Beginning with the line that contains "if bound =?" in the material below, print each line exactly until the line that contains "public entry point" has been printed, then stop.

*** Begin section ***

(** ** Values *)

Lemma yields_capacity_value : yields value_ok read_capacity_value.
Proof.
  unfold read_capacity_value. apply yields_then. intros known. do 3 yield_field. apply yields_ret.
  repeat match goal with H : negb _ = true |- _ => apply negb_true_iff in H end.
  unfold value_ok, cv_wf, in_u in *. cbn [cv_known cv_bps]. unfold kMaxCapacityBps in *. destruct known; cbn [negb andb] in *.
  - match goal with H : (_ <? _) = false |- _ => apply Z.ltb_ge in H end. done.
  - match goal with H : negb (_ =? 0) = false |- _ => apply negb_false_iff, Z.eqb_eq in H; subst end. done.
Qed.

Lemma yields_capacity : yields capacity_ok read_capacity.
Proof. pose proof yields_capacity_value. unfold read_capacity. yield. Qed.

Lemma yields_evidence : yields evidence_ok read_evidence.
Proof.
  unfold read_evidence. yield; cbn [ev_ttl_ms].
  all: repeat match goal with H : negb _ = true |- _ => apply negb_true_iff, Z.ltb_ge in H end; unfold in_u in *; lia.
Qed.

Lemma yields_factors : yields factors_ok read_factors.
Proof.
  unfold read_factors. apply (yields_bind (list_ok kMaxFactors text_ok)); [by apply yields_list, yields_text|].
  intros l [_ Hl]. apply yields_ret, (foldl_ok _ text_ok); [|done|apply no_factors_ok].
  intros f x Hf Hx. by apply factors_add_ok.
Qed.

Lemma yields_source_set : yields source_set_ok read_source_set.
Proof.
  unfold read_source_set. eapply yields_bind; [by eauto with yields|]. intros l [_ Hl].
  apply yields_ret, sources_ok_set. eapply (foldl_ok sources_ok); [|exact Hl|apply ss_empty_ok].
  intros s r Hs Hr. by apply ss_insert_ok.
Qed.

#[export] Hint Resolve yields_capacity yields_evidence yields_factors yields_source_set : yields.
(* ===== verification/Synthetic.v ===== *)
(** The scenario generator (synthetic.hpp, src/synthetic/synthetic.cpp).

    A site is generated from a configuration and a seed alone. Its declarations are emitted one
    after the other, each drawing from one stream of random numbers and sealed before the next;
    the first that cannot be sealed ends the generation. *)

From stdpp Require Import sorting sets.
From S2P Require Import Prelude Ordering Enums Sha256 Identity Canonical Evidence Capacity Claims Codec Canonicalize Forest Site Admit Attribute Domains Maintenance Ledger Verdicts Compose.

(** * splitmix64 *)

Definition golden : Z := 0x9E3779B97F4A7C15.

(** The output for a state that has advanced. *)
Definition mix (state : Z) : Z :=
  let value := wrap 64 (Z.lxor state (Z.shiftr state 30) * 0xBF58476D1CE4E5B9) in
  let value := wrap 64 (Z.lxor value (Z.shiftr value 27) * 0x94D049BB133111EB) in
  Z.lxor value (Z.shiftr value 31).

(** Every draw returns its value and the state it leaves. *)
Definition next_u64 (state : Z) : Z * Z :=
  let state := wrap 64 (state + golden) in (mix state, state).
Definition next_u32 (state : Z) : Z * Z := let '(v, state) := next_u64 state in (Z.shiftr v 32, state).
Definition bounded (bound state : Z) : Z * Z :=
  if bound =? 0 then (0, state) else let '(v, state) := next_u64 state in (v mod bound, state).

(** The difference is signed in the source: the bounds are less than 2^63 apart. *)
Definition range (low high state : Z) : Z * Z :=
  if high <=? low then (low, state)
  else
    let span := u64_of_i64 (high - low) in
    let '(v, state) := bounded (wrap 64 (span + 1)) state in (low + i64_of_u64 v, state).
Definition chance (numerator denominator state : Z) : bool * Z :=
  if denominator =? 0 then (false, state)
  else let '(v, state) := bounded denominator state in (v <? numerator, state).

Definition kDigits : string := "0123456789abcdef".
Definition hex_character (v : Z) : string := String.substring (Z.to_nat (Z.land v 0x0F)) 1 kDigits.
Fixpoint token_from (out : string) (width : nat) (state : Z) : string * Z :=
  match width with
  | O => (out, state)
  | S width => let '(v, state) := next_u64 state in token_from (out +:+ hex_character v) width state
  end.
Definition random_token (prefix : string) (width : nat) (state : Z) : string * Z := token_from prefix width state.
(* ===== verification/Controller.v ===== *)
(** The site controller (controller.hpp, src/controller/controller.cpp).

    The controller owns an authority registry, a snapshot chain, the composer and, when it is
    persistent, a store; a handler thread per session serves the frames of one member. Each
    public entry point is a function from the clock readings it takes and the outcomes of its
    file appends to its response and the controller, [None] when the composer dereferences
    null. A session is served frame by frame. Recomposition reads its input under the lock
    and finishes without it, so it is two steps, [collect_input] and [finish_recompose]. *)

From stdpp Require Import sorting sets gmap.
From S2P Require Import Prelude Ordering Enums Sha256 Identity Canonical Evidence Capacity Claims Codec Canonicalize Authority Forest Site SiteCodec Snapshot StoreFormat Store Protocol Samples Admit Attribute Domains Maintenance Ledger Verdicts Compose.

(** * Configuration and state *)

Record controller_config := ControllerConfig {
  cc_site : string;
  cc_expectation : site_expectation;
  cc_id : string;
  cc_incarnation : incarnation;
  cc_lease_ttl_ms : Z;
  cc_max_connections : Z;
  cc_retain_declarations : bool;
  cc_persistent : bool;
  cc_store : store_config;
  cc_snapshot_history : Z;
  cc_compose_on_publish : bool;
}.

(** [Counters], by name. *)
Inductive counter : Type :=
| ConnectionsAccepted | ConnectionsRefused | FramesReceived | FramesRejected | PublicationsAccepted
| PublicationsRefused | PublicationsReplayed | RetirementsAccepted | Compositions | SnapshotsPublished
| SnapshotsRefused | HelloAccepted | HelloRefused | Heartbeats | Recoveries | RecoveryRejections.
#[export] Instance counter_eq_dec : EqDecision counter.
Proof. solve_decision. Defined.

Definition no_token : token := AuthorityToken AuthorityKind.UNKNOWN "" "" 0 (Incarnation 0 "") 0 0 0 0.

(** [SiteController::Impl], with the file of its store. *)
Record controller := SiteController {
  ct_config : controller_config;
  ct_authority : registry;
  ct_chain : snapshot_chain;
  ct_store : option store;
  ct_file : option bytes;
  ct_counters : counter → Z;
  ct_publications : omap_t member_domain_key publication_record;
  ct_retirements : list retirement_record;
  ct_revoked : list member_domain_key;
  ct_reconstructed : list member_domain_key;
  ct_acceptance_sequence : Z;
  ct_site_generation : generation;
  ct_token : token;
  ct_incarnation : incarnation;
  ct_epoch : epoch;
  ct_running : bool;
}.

*** End section ***

■ **Output of the task**
  if bound =? 0 then (0, state) else let '(v, state) := next_u64 state in (v mod bound, state).

(** The difference is signed in the source: the bounds are less than 2^63 apart. *)
Definition range (low high state : Z) : Z * Z :=
  if high <=? low then (low, state)
  else
    let span := u64_of_i64 (high - low) in
    let '(v, state) := bounded (wrap 64 (span + 1)) state in (low + i64_of_u64 v, state).
Definition chance (numerator denominator state : Z) : bool * Z :=
  if denominator =? 0 then (false, state)
  else let '(v, state) := bounded denominator state in (v <? numerator, state).

Definition kDigits : string := "0123456789abcdef".
Definition hex_character (v : Z) : string := String.substring (Z.to_nat (Z.land v 0x0F)) 1 kDigits.
Fixpoint token_from (out : string) (width : nat) (state : Z) : string * Z :=
  match width with
  | O => (out, state)
  | S width => let '(v, state) := next_u64 state in token_from (out +:+ hex_character v) width state
  end.
Definition random_token (prefix : string) (width : nat) (state : Z) : string * Z := token_from prefix width state.
(* ===== verification/Controller.v ===== *)
(** The site controller (controller.hpp, src/controller/controller.cpp).

    The controller owns an authority registry, a snapshot chain, the composer and, when it is
    persistent, a store; a handler thread per session serves the frames of one member. Each
    public entry point is a function from the clock readings it takes and the outcomes of its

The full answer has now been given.